Hinweis der Redaktion

  1. Gopal was supposed to be presenting this with me, to talk about Tez. Point to Gopal/Jitendra’s talk on Hive/Tez for details on things I’ll have to skim over. Also, acknowledge Thomas Graves, who’s talking today about the excellent work he’s doing on driving Spark on Yarn.
  2. There are several sides to query latency: Query execution time : Addressed in the physical query-execution layer. Query optimizations: The first step while optimizing the query plan seems to be to query for all partition instances. Very expensive for “Project Benzene”. Bad queries : Tableau, I’m looking at you.
  3. The Transaction Processing Performance Council (inexplicably abbreviated to TPC) suggests a set of benchmarks for query processing. Many have adopted TPC-DS to showcase performance. We chose TPC-h to complement. (Also, 22 much smaller number to deal with than… 90?) Transliteration: Evita and Kylie Minogue
  4. Lineitem and Orders are extremely large Fact tables. Nation and Region are the smallest dimension tables.
  5. Tangent: Funny story: 1. About hard-drives: Can set up MR intermediate directories and HDFS data-node directories to be on different disks. Traffic from one doesn’t affect the other. But on the other hand, total read bandwidth might be reduced.
  6. Line-item: Partitioned on Ship-date. Orders: Order-date Customers: By market-segment Suppliers: On their region-key.
  7. Q5 and q21 are anomalous. Q21: Hit a trailing reducer across all versions of Hive tested. Perhaps this can be improved with a better plan. Q5: Slow reducer that hit only Hive 13. Could be a bad plan. Could be a difference in data distribution when data was regenerated for Hadoop 2 cluster.
  8. Tez : Scheduling. Playing the gaps, like Beethoven’s Fifth.
  9. Vectorization: On average: 1.2x.
  10. Except for a few outliers, ZLIB compression actually reduced performance for a 1TB dataset. Uncompressed was 1.3x faster than Compressed.
  11. The situation reverses at the 10 TB level. The gains from decompression are actually offset by the disk-read time. The long-tail in 10TB/q21 threw the scale of the graph off, so I’ve excluded it in the results.
  12. Talk about file-coalesce, small-file generation, Namenode pressure and parallelism. You don’t want to read an ORC stripe from a different node. Talk about distcp –pgrub, for ORC files. Mention that SNAPPY’s license is not Apache. Also, Yoda.
  13. At 100 nodes, it performs at 0.9x the 350 node performance.
  14. We’ve seen Hive and Tez scale down for latency, scale up for data-size, and scale out across larger clusters.

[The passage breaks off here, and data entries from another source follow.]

(* ===== verification/PregProofs.v ===== *)
(** * PregProofs: which registry policy files survive a round trip *)
From S2P Require Import Prelude Bytes Text Utf16 Preg.

(** ** ASCII fields *)

Lemma encode_utf16_ascii s : Forall (fun b => b2z b < 128) s -> encode_utf16 s = map b2z s.
Proof.
  unfold encode_utf16, chars. induction 1 as [|b s Hb _ IH]; [done|]. cbn [length chars_rounds]. unfold utf8_step.
  rewrite (proj2 (Z.ltb_lt _ _)) by done. cbn [map concat char_code]. change (drop 1 (b :: s)) with s. rewrite IH.
  unfold char_utf16. by rewrite (proj2 (Z.ltb_lt _ _)) by lia.
Qed.

(** Characters of numbers and hex data: ASCII, and never a semicolon. *)
Definition plain (b : byte) : Prop := b2z b < 128 /\ b2z b <> 59.
Lemma digit_val_plain b d : digit_val b = Some d -> plain b.
Proof. unfold digit_val, plain. repeat case_match; intros; try done; lia. Qed.
Lemma digits_val_plain radix acc s z : digits_val radix acc s = Some z -> Forall plain s.
Proof.
  revert acc. induction s as [|b s IH]; intros acc; cbn [digits_val]; [constructor|].
  unfold to_digit. destruct (digit_val b) eqn:E; [|done]. case_match; [|done]. intros Hd. constructor; eauto using digit_val_plain.
Qed.
Lemma print_dec_plain z : 0 <= z -> Forall plain (print_dec z).
Proof.
  intros Hz. apply (digits_val_plain 10 0 _ z), print_digits_val; [lia|].
  rewrite Nat2Z.inj_succ, Z2Nat.id by apply Z.log2_nonneg. destruct (Z.eq_dec z 0) as [->|]; [cbn; lia|].
  split; [done|]. apply Z.log2_spec. lia.
Qed.
Lemma digit_char_plain d : 0 <= d < 16 -> plain (digit_char d).
Proof.
  intros Hd. pose proof (digit_char_val 16 d Hd ltac:(lia)) as E. unfold to_digit in E.
  destruct (digit_val (digit_char d)) as [d'|] eqn:Ev; [|done]. by eapply digit_val_plain.
Qed.
Lemma hex_upper_plain l : Forall plain (hex_upper l).
Proof.
  induction l as [|b l IH]; [constructor|]. pose proof (b2z_range b). unfold hex_upper in *. cbn [map concat hex_byte app].
  repeat constructor; [apply digit_char_plain; euclid..|done].
Qed.

(** ** Fields *)

(** Text that a field can carry. *)
Definition field_ok (s : bytes) : Prop := utf8_valid s = true /\ 59 ∉ encode_utf16 s.
Lemma plain_field s : Forall plain s -> field_ok s.
Proof.
  intros H. assert (Forall (fun b => b2z b < 128) s) as Ha by (eapply Forall_impl; [exact H|]; by intros ? [? _]).
  split; [by apply utf8_valid_ascii|]. rewrite encode_utf16_ascii by done. intros (b & Hb & Hin)%list_elem_of_fmap.
  rewrite Forall_forall in H. destruct (H b Hin). congruence.
Qed.

Lemma until_semi_app us rest acc i :
  Forall is_u16 us -> 59 ∉ us ->
  until_semi (units_le us ++ semi ++ rest) acc i = Some (acc ++ us, (i + 2 * length us + 2)%nat).
Proof.
  intros H. revert acc i. induction H as [|u us Hu _ IH]; intros acc i Hn.
  - cbn. rewrite app_nil_r. do 2 f_equal. lia.
  - unfold units_le in *. cbn [map concat].
    destruct (to_le 2 u) as [|b0 [|b1 [|]]] eqn:E; try (apply (f_equal length) in E; rewrite length_to_le in E; done).
    cbn [app until_semi]. assert (of_le [b0; b1] = u) as Hle by (rewrite <-E; by apply of_to_le_id). cbv zeta. rewrite Hle.
    destruct (Z.eqb_spec u 59); [set_solver|]. rewrite IH by set_solver. rewrite <-app_assoc. do 2 f_equal. cbn. lia.
Qed.
Lemma until_semi_Some l acc i us j : until_semi l acc i = Some (us, j) ->
  exists us', us = acc ++ us' /\ Forall is_u16 us' /\ (59 ∉ us') /\ (i + 2 <= j <= i + length l)%nat.
Proof.
  revert acc i. induction l as [l IH] using (Nat.measure_induction _ length). intros acc i.
  destruct l as [|lo [|hi l]]; try done. cbn [until_semi]. destruct (Z.eqb_spec (of_le [lo; hi]) 59) as [E|E].
  - intros [= <- <-]. exists []. rewrite app_nil_r. split_and!; [done|constructor|set_solver|lia|cbn; lia].
  - intros (us' & -> & ? & ? & ?)%IH; [|cbn; lia]. exists (of_le [lo; hi] :: us'). rewrite <-app_assoc.
    split_and!; [done| |set_solver|lia|cbn; lia]. constructor; [exact (of_le_range [lo; hi])|done].
Qed.

Lemma read_field_ok s rest i : field_ok s ->
  read_utf16_until_semi (encode_field_utf16 s ++ semi ++ rest) i = Ok (s, length (encode_field_utf16 s ++ semi)).
Proof.
  intros [Hv Hs]. unfold read_utf16_until_semi, encode_field_utf16. rewrite until_semi_app by (done || by apply encode_utf16_units).
  cbn [app]. rewrite from_encode_utf16 by done. rewrite length_app, length_units_le. cbn [length semi]. do 2 f_equal.
Qed.
Lemma read_field_inv b i : match read_utf16_until_semi b i with
  | Ok (s, n) => field_ok s /\ (2 <= n <= length b)%nat | Err _ => True | Panic => False end.
Proof.
  unfold read_utf16_until_semi. destruct (until_semi b [] 0) as [[us n]|] eqn:E; [|done].
  apply until_semi_Some in E as (us' & -> & Hu & Hs & Hn). cbn [app]. destruct (from_utf16 us') as [s|] eqn:Ef; [|done].
  apply from_utf16_Some in Ef as [? <-]; [|done]. split; [by split|lia].
Qed.

Definition field_bytes (s : bytes) : bytes := encode_field_utf16 s ++ semi.
Lemma slice_drop {E} (l : bytes) i : (i <= length l)%nat -> @slice E l i (length l) = Ok (drop i l).
Proof. intros. rewrite slice_Ok by lia. rewrite take_ge; [done|]. by rewrite length_drop. Qed.
Lemma read_fields_ok fs p rest i : Forall field_ok fs ->
  read_fields (length fs) i (p ++ concat (map field_bytes fs) ++ rest) (length p)
  = Ok (fs, length (p ++ concat (map field_bytes fs))).
Proof.
  intros H. revert p i. induction H as [|s fs Hs _ IH]; intros p i; [cbn; by rewrite app_nil_r|].
  cbn [length read_fields map concat]. rewrite slice_drop by len. cbn [rbind]. rewrite drop_app_length.
  unfold field_bytes at 1. rewrite <-!app_assoc, read_field_ok by done. cbn [rbind fst snd].
  change (length (encode_field_utf16 s ++ semi)) with (length (field_bytes s)).
  specialize (IH (p ++ field_bytes s) (S i)). rewrite (length_app p), <-!app_assoc in IH.
  rewrite IH. cbn [rbind fst snd]. by rewrite <-?app_assoc.
Qed.
Lemma read_fields_inv n i b pos : (pos <= length b)%nat ->
  match read_fields n i b pos with
  | Ok (fs, pos') => length fs = n /\ Forall field_ok fs /\ (pos + 2 * n <= pos' <= length b)%nat
  | Err _ => True | Panic => False end.
Proof.
  revert i pos. induction n as [|n IH]; intros i pos Hp; cbn [read_fields]; [repeat split; (done || lia || constructor)|].
  rewrite slice_drop by done. cbn [rbind]. pose proof (read_field_inv (drop pos b) i) as Hf.
  destruct (read_utf16_until_semi (drop pos b) i) as [[s k]| |]; cbn [rbind fst snd]; [|done..]. destruct Hf as [Hs Hk].
  rewrite length_drop in Hk. specialize (IH (S i) (pos + k)%nat ltac:(lia)).
  destruct (read_fields n (S i) b (pos + k)) as [[fs q]| |]; cbn [rbind fst snd]; [|done..].
  destruct IH as (<- & ? & ?). split_and!; [done|by constructor|lia|lia].
Qed.

(** ** Hex data *)

Lemma hex_digit_char d : 0 <= d < 16 -> preg_hex_digit (digit_char d) = Ok d.
Proof.
  intros Hd. unfold preg_hex_digit, digit_char. destruct (Z.ltb_spec d 10); rewrite b2z_z2b_small by lia.
  - by rewrite (proj2 (Z.leb_le 48 _)), (proj2 (Z.leb_le _ 57)), Z.add_simpl_l by lia.
  - rewrite (proj2 (Z.leb_gt _ 57)), andb_false_r, (proj2 (Z.leb_gt 97 _)) by lia. cbn [andb].
    rewrite (proj2 (Z.leb_le 65 _)), (proj2 (Z.leb_le _ 70)) by lia. cbn [andb]. f_equal. lia.
Qed.
Lemma hex_join d e : 0 <= d < 16 -> 0 <= e < 16 -> Z.lor (as_u8 (Z.shiftl d 4)) e = 16 * d + e.
Proof.
  intros Hd He. rewrite as_uint_id by (rewrite Z.shiftl_mul_pow2 by lia; unfold_ints; lia).
  rewrite Z.shiftl_mul_pow2 by lia.
  assert (Z.land (d * 2 ^ 4) e = 0) as H0; [|pose proof (Z.add_lor_land (d * 2 ^ 4) e); lia].
  apply Z.bits_inj'. intros i Hi. rewrite Z.land_spec, Z.bits_0. destruct (Z.lt_ge_cases i 4).
  - by rewrite Z.mul_pow2_bits_low by lia.
  - by rewrite <-(Z.mod_small e (2 ^ 4)), Z.mod_pow2_bits_high, andb_false_r by lia.
Qed.
Lemma hex_pairs_upper l : hex_pairs (hex_upper l) = Ok l.
Proof.
  induction l as [|b l IH]; [done|]. pose proof (b2z_range b). unfold hex_upper in *. cbn [map concat hex_byte app hex_pairs].
  rewrite !hex_digit_char by euclid. cbn [rbind]. rewrite IH. cbn [rbind]. rewrite hex_join by euclid.
  do 2 f_equal. apply z2b_eq. euclid.
Qed.
Lemma length_hex_upper l : length (hex_upper l) = (2 * length l)%nat.
Proof. induction l as [|b l IH]; [done|]. unfold hex_upper in *. cbn [map concat hex_byte app length]. lia. Qed.
Lemma decode_hex_upper l : decode_hex (hex_upper l) = Ok l.
Proof. unfold decode_hex. rewrite length_hex_upper, Nat.even_even. apply hex_pairs_upper. Qed.
Lemma hex_pairs_no_panic l : Nat.even (length l) = true -> hex_pairs l <> Panic.
Proof.
  induction l as [l IH] using (Nat.measure_induction _ length). destruct l as [|a [|b l]]; try done. intros He. cbn [hex_pairs].
  assert (forall c, preg_hex_digit c <> Panic) as Hd by (intros c; unfold preg_hex_digit; by repeat case_match).
  pose proof (Hd a). pose proof (Hd b). destruct (preg_hex_digit a), (preg_hex_digit b); cbn [rbind]; try done.
  specialize (IH l ltac:(cbn; lia) He). by destruct (hex_pairs l).
Qed.
Lemma decode_hex_no_panic s : decode_hex s <> Panic.
Proof. unfold decode_hex. destruct (Nat.even (length s)) eqn:E; [by apply hex_pairs_no_panic|done]. Qed.

(** ** Records *)

(** Entries as the Rust type allows them, below 4 GiB of data, and those whose
    names a record can carry. *)
Definition entry_typed (e : PregEntry) : Prop :=
  utf8_valid (preg_key e) = true /\ utf8_valid (value_name e) = true /\ is_u32 (value_type e)
  /\ Z.of_nat (length (preg_value e)) < 2 ^ 32.
Definition no_semicolon (e : PregEntry) : Prop :=
  (59 ∉ encode_utf16 (preg_key e)) /\ (59 ∉ encode_utf16 (value_name e)).

Definition entry_fields (e : PregEntry) : list bytes :=
  [preg_key e; value_name e; print_dec (value_type e); print_dec (PregEntry_size e); hex_upper (preg_value e)].
Lemma encode_entry_fields e :
  encode_entry e = [x5b; x00] ++ concat (map field_bytes (entry_fields e)) ++ [x5d; x00].
Proof. unfold encode_entry, entry_fields, field_bytes. cbn [map concat]. by rewrite <-!app_assoc. Qed.

Lemma entry_size_Ok e : Z.of_nat (length (preg_value e)) < 2 ^ 32 -> PregEntry_size e = Z.of_nat (length (preg_value e)).
Proof. intros. unfold PregEntry_size, u32_MAX. lia. Qed.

  15. Familiarity : We have an existing ecosystem with Hive, HCatalog, Pig and Oozie that delivers revenue to Yahoo today. It’s hard to rock the boat. Community: The Apache Hive community is large, active and thriving. They’ve been solving issues with query latency for ages now. The switch to using the Tez execution engine was a solution within the Apache Hive project. This wasn’t a fork of Hive. This is Hive, proper. Scale: We’ve seen Hive and Tez perform at scale. Heck, we’ve seen Pig perform on Tez. Multitenant: Yahoo’s use-case is unique, and not just because of data-scale. There’s hundreds of active users and genuine multitenancy and security concerns. Design: We think the Hive community has tackled the right problems first, rather than throw RAM at the problem.
  16. Bucky Lasek at the X-Games in 2001. Notice where he’s looking… Not at the camera, but setting up his next trick.

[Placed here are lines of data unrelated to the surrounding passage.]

(* ===== verification/PolicyCore.v ===== *)
(** * PolicyCore: policy documents and their compilers ([adrian-policy-core])

    The canonical document with its validation and rollback, the declarative
    policy and its three compilers: registry policy, property list, authselect
    profile.  The JSON library is a parameter. *)
From S2P Require Import Prelude Bytes Text Utf16 Preg.

(** ** Documents *)

Record RegistryValue := mkRegistryValue { rv_key : bytes; rv_value_name : bytes; rv_value_type : Z; rv_data : bytes }.
Record RegistryPolicy := mkRegistryPolicy { rp_values : list RegistryValue }.
Record FileSystemAclEntry := mkFileSystemAclEntry { fa_path : bytes; fa_principal_sid : bytes; fa_permission : bytes }.
Record FileSystemPolicy := mkFileSystemPolicy { fp_entries : list FileSystemAclEntry }.
Record AuditPolicy := mkAuditPolicy { ap_subcategories : list bytes }.
Record FirewallRule := mkFirewallRule {
  fr_name : bytes;
  fr_action : bytes;
  fr_direction : bytes;
  fr_protocol : bytes;
  fr_local_ports : list Z;
  fr_remote_ports : list Z;
}.
Record FirewallPolicy := mkFirewallPolicy { fw_rules : list FirewallRule }.
Record AuthenticationPolicy := mkAuthenticationPolicy { au_authselect_profile : bytes; au_smartcard_required : bool }.
Record RestrictedGroupsPolicy := mkRestrictedGroupsPolicy { rg_memberships : list (bytes * list bytes) }.
Record ScriptsPolicy := mkScriptsPolicy { sp_startup : list bytes; sp_shutdown : list bytes; sp_logon : list bytes; sp_logoff : list bytes }.
Record AppPreferencesPolicy := mkAppPreferencesPolicy { pp_payloads : list bytes }.
Inductive PolicyArea :=
| Registry (p : RegistryPolicy)
| FileSystem (p : FileSystemPolicy)
| Audit (p : AuditPolicy)
| Firewall (p : FirewallPolicy)
| Authentication (p : AuthenticationPolicy)
| RestrictedGroups (p : RestrictedGroupsPolicy)
| Scripts (p : ScriptsPolicy)
| AppPreferences (p : AppPreferencesPolicy).
Record PolicyScope := mkPolicyScope { sc_principals : list bytes; sc_ous : list bytes; sc_hosts : list bytes }.
Record PolicyDoc := mkPolicyDoc {
  pd_uuid : Z;
  pd_name : bytes;
  pd_version : bytes;
  pd_areas : list PolicyArea;
  pd_security_descriptor : option bytes;
  pd_scope : PolicyScope;
}.
#[global] Instance RegistryValue_eq_dec : EqDecision RegistryValue.
Proof. solve_decision. Defined.
#[global] Instance RegistryPolicy_eq_dec : EqDecision RegistryPolicy.
Proof. solve_decision. Defined.
#[global] Instance FileSystemAclEntry_eq_dec : EqDecision FileSystemAclEntry.
Proof. solve_decision. Defined.
#[global] Instance FileSystemPolicy_eq_dec : EqDecision FileSystemPolicy.
Proof. solve_decision. Defined.
#[global] Instance AuditPolicy_eq_dec : EqDecision AuditPolicy.
Proof. solve_decision. Defined.
#[global] Instance FirewallRule_eq_dec : EqDecision FirewallRule.
Proof. solve_decision. Defined.
#[global] Instance FirewallPolicy_eq_dec : EqDecision FirewallPolicy.
Proof. solve_decision. Defined.
#[global] Instance AuthenticationPolicy_eq_dec : EqDecision AuthenticationPolicy.
Proof. solve_decision. Defined.
#[global] Instance RestrictedGroupsPolicy_eq_dec : EqDecision RestrictedGroupsPolicy.
Proof. solve_decision. Defined.
#[global] Instance ScriptsPolicy_eq_dec : EqDecision ScriptsPolicy.
Proof. solve_decision. Defined.
#[global] Instance AppPreferencesPolicy_eq_dec : EqDecision AppPreferencesPolicy.
Proof. solve_decision. Defined.
#[global] Instance PolicyArea_eq_dec : EqDecision PolicyArea.
Proof. solve_decision. Defined.
#[global] Instance PolicyScope_eq_dec : EqDecision PolicyScope.
Proof. solve_decision. Defined.
#[global] Instance PolicyDoc_eq_dec : EqDecision PolicyDoc.
Proof. solve_decision. Defined.

(** The messages of [PolicyError::Malformed]. *)
Inductive PolicyMalformed :=
| JsonText (text : bytes)
| EmptyName
| EmptyVersion
| NotSemver (version : bytes)
| MajorNotANumber (major : bytes)
| NoAreas
| EmptyDeclarativeName
| VersionBelowOne (version : Z)
| NoSettings
| EmptyKey (i : nat)
| KeyNotDotted (i : nat) (key : bytes)
| EmptyTarget (i j : nat).
Inductive PolicyError :=
| PolicyIsMalformed (p : PolicyMalformed)
| UnsupportedArea (text : bytes)
| EmptyScope
| InvalidSd (text : bytes).

Section Json.
Context (to_string_pretty : PolicyDoc -> Result bytes bytes) (from_str : bytes -> Result bytes PolicyDoc).
Definition to_json (doc : PolicyDoc) : Result PolicyError bytes := map_err (fun e => PolicyIsMalformed (JsonText e)) (to_string_pretty doc).
Definition from_json (json : bytes) : Result PolicyError PolicyDoc := map_err (fun e => PolicyIsMalformed (JsonText e)) (from_str json).
End Json.

Definition is_empty {A} (l : list A) : bool := (length l =? 0)%nat.
Definition validate (doc : PolicyDoc) : Result PolicyError unit :=
  if is_empty (pd_name doc) then Err (PolicyIsMalformed EmptyName)
  else if is_empty (pd_version doc) then Err (PolicyIsMalformed EmptyVersion)
  else
    let vparts := split_on x2e (pd_version doc) in
    if (length vparts <? 2)%nat then Err (PolicyIsMalformed (NotSemver (pd_version doc)))
    else
      match vparts with
      | [] => Panic
      | major :: _ =>
          match from_str_radix 32 10 major with
          | None => Err (PolicyIsMalformed (MajorNotANumber major))
          | Some _ =>
              if is_empty (pd_areas doc) then Err (PolicyIsMalformed NoAreas)
              else if is_empty (sc_principals (pd_scope doc)) && is_empty (sc_ous (pd_scope doc)) && is_empty (sc_hosts (pd_scope doc))
              then Err EmptyScope
              else Ok tt
          end
      end.
Definition diff (old new : PolicyDoc) : PolicyDoc :=
  if bool_decide (old = new)
  then mkPolicyDoc (pd_uuid new) (pd_name new) (pd_version new) [] (pd_security_descriptor new) (pd_scope new)
  else old.

(** ** Declarative policies *)

Inductive PolicyValue :=
| PString (s : bytes)
| PInteger (n : Z)
| PBoolean (b : bool)
| PBytes (b : bytes)
| PStringList (l : list bytes).
Record PolicySetting := mkPolicySetting { ps_key : bytes; ps_value : PolicyValue; ps_applies_to : list bytes }.
Record DeclarativePolicy := mkDeclarativePolicy {
  dp_version : Z;
  dp_name : bytes;
  dp_description : bytes;
  dp_settings : list PolicySetting;
}.
#[global] Instance PolicyValue_eq_dec : EqDecision PolicyValue.
Proof. solve_decision. Defined.
#[global] Instance PolicySetting_eq_dec : EqDecision PolicySetting.
Proof. solve_decision. Defined.

Definition REGISTRY_PREFIX : bytes := lit "registry.".
(** The registry key and the value name of what follows the prefix. *)
Definition registry_path (rest : bytes) : bytes * bytes :=
  match rfind x5c rest with
  | Some idx => (take idx rest, drop (idx + 1) rest)
  | None => ([], rest)
  end.
(** The type and data of a value; an integer out of range is written as 0. *)
Definition registry_data (v : PolicyValue) : Z * bytes :=
  match v with
  | PString s => (REG_SZ, encode_reg_sz s)
  | PInteger n => (REG_DWORD, encode_reg_dword (if (0 <=? n) && (n <=? u32_MAX) then n else 0))
  | PBoolean b => (REG_DWORD, encode_reg_dword (if b then 1 else 0))
  | PBytes b => (REG_BINARY, b)
  | PStringList l => (REG_MULTI_SZ, encode_reg_multi_sz l)
  end.
Definition compile_setting (s : PolicySetting) : option PregEntry :=
  rest ← strip_prefix REGISTRY_PREFIX (ps_key s);
  let '(key, value_name) := registry_path rest in
  let '(ty, data) := registry_data (ps_value s) in
  Some (mkPregEntry key value_name ty data).
Definition compile_to_preg (policy : DeclarativePolicy) : PregFile := mkPregFile (omap compile_setting (dp_settings policy)).

(** ** Property lists *)

(** The escaped characters are ASCII, so the text is mapped byte by byte. *)
Definition escape_byte (c : byte) : bytes :=
  match c with
  | x26 => lit "&amp;"
  | x3c => lit "&lt;"
  | x3e => lit "&gt;"
  | x22 => lit "&quot;"
  | x27 => lit "&apos;"
  | c => [c]
  end.
Definition plist_escape (s : bytes) : bytes := concat (map escape_byte s).
Definition print_i64 (n : Z) : bytes := if n <? 0 then lit "-" ++ print_dec (- n) else print_dec n.
Definition ALPHABET : bytes := lit "ABCDEFGHIJKLMNOPQRSTUVWXYZabcdefghijklmnopqrstuvwxyz0123456789+/".
Definition sextet (n : Z) : byte := nth (Z.to_nat (Z.land n 0x3F)) ALPHABET x00.
Fixpoint base64_encode (b : bytes) : bytes :=
  match b with
  | c0 :: c1 :: c2 :: b =>
      let n := Z.lor (Z.lor (Z.shiftl (b2z c0) 16) (Z.shiftl (b2z c1) 8)) (b2z c2) in
      [sextet (Z.shiftr n 18); sextet (Z.shiftr n 12); sextet (Z.shiftr n 6); sextet n] ++ base64_encode b
  | [c0; c1] =>
      let n := Z.lor (Z.shiftl (b2z c0) 16) (Z.shiftl (b2z c1) 8) in
      [sextet (Z.shiftr n 18); sextet (Z.shiftr n 12); sextet (Z.shiftr n 6); x3d]
  | [c0] => let n := Z.shiftl (b2z c0) 16 in [sextet (Z.shiftr n 18); sextet (Z.shiftr n 12); x3d; x3d]
  | [] => []
  end.
Definition nl : bytes := [x0a].
Definition tag_line (indent : string) (open : string) (text : bytes) (close : string) : bytes := lit indent ++ lit open ++ text ++ lit close ++ nl.
Definition plist_value_xml (v : PolicyValue) : bytes :=
  match v with
  | PString s => tag_line "    " "<string>" (plist_escape s) "</string>"
  | PInteger n => tag_line "    " "<integer>" (print_i64 n) "</integer>"
  | PBoolean true => lit "    <true/>" ++ nl
  | PBoolean false => lit "    <false/>" ++ nl
  | PBytes b => tag_line "    " "<data>" (base64_encode b) "</data>"
  | PStringList l => lit "    <array>" ++ nl ++ concat (map (fun s => tag_line "      " "<string>" (plist_escape s) "</string>") l) ++ lit "    </array>" ++ nl
  end.
Definition quoted (s : string) : bytes := [x22] ++ lit s ++ [x22].
Definition plist_head : bytes :=
  lit "<?xml version=" ++ quoted "1.0" ++ lit " encoding=" ++ quoted "UTF-8" ++ lit "?>" ++ nl
  ++ lit "<!DOCTYPE plist PUBLIC " ++ quoted "-//Apple//DTD PLIST 1.0//EN" ++ lit " " ++ quoted "http://www.apple.com/DTDs/PropertyList-1.0.dtd" ++ lit ">" ++ nl
  ++ lit "<plist version=" ++ quoted "1.0" ++ lit ">" ++ nl ++ lit "<dict>" ++ nl.
Definition setting_xml (s : PolicySetting) : bytes := tag_line "    " "<key>" (plist_escape (ps_key s)) "</key>" ++ plist_value_xml (ps_value s).
Definition compile_to_configuration_profile (policy : DeclarativePolicy) : bytes :=
  plist_head
  ++ lit "  <key>PayloadDisplayName</key>" ++ nl ++ tag_line "  " "<string>" (plist_escape (dp_name policy)) "</string>"
  ++ lit "  <key>PayloadDescription</key>" ++ nl ++ tag_line "  " "<string>" (plist_escape (dp_description policy)) "</string>"
  ++ lit "  <key>PayloadVersion</key>" ++ nl ++ tag_line "  " "<integer>" (print_dec (dp_version policy)) "</integer>"
  ++ lit "  <key>Settings</key>" ++ nl ++ lit "  <dict>" ++ nl
  ++ concat (map setting_xml (dp_settings policy))
  ++ lit "  </dict>" ++ nl ++ lit "</dict>" ++ nl ++ lit "</plist>" ++ nl.

(** ** authselect *)

Definition DEFAULT_PROFILE : bytes := lit "sssd".
Definition KNOWN_PROFILES : list bytes := [lit "sssd"; lit "local"; lit "minimal"; lit "winbind"; lit "nis"].
Definition AUTHSELECT_KEY : bytes := lit "authselect.profile".
Fixpoint authselect_of (settings : list PolicySetting) : bytes :=
  match settings with
  | [] => DEFAULT_PROFILE
  | s :: settings =>
      match bool_decide (ps_key s = AUTHSELECT_KEY), ps_value s with
      | true, PString p => if bool_decide (p ∈ KNOWN_PROFILES) then p else DEFAULT_PROFILE
      | _, _ => authselect_of settings
      end
  end.
Definition compile_to_authselect_profile (policy : DeclarativePolicy) : bytes := authselect_of (dp_settings policy).

(** ** Validation of declarative policies *)

Fixpoint check_targets (i j : nat) (targets : list bytes) : Result PolicyError unit :=
  match targets with
  | [] => Ok tt
  | t :: targets => if is_empty t then Err (PolicyIsMalformed (EmptyTarget i j)) else check_targets i (S j) targets
  end.
Fixpoint check_settings (i : nat) (settings : list PolicySetting) : Result PolicyError unit :=
  match settings with
  | [] => Ok tt
  | s :: settings =>
      if is_empty (ps_key s) then Err (PolicyIsMalformed (EmptyKey i))
      else if negb (bool_decide (x2e ∈ ps_key s)) then Err (PolicyIsMalformed (KeyNotDotted i (ps_key s)))
      else let? _ := check_targets i 0 (ps_applies_to s) in check_settings (S i) settings
  end.
Definition validate_declarative (policy : DeclarativePolicy) : Result PolicyError unit :=
  if is_empty (dp_name policy) then Err (PolicyIsMalformed EmptyDeclarativeName)
  else if dp_version policy <? 1 then Err (PolicyIsMalformed (VersionBelowOne (dp_version policy)))
  else if is_empty (dp_settings policy) then Err (PolicyIsMalformed NoSettings)
  else check_settings 0 (dp_settings policy).

Example base64_example : base64_encode (lit "Man") = lit "TWFu" /\ base64_encode (lit "Ma") = lit "TWE=" /\ base64_encode (lit "M") = lit "TQ==".
Proof. repeat split; reflexivity. Qed.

  17. Security: Kerberos support was patched in, after the benchmarks were run. Multi-tenancy: Data needs to be explicitly pinned into memory as RDDs. In a multi-tenant system, how would pinning work? Eviction policy for data. Compatibility: Needs to work with Metastore versions 12 and 13. Shark’s gone to 0.11 just recently. Integration with the rest of the stack: Oozie and Pig. Overall, we wanted a solution that works with high-dynamic range. i.e. works well with small datasets (100s of GBs), as well as scale to multi-terabyte datasets. We have a familiar system that seems to fit that bill. It doesn’t quite rock the boat. It’s not perfect yet. There are bugs that we’re working on. And we still haven’t solved the problem of data-volume/BI. By the way, I really like the idea of BlinkDB. I saw the JIRA.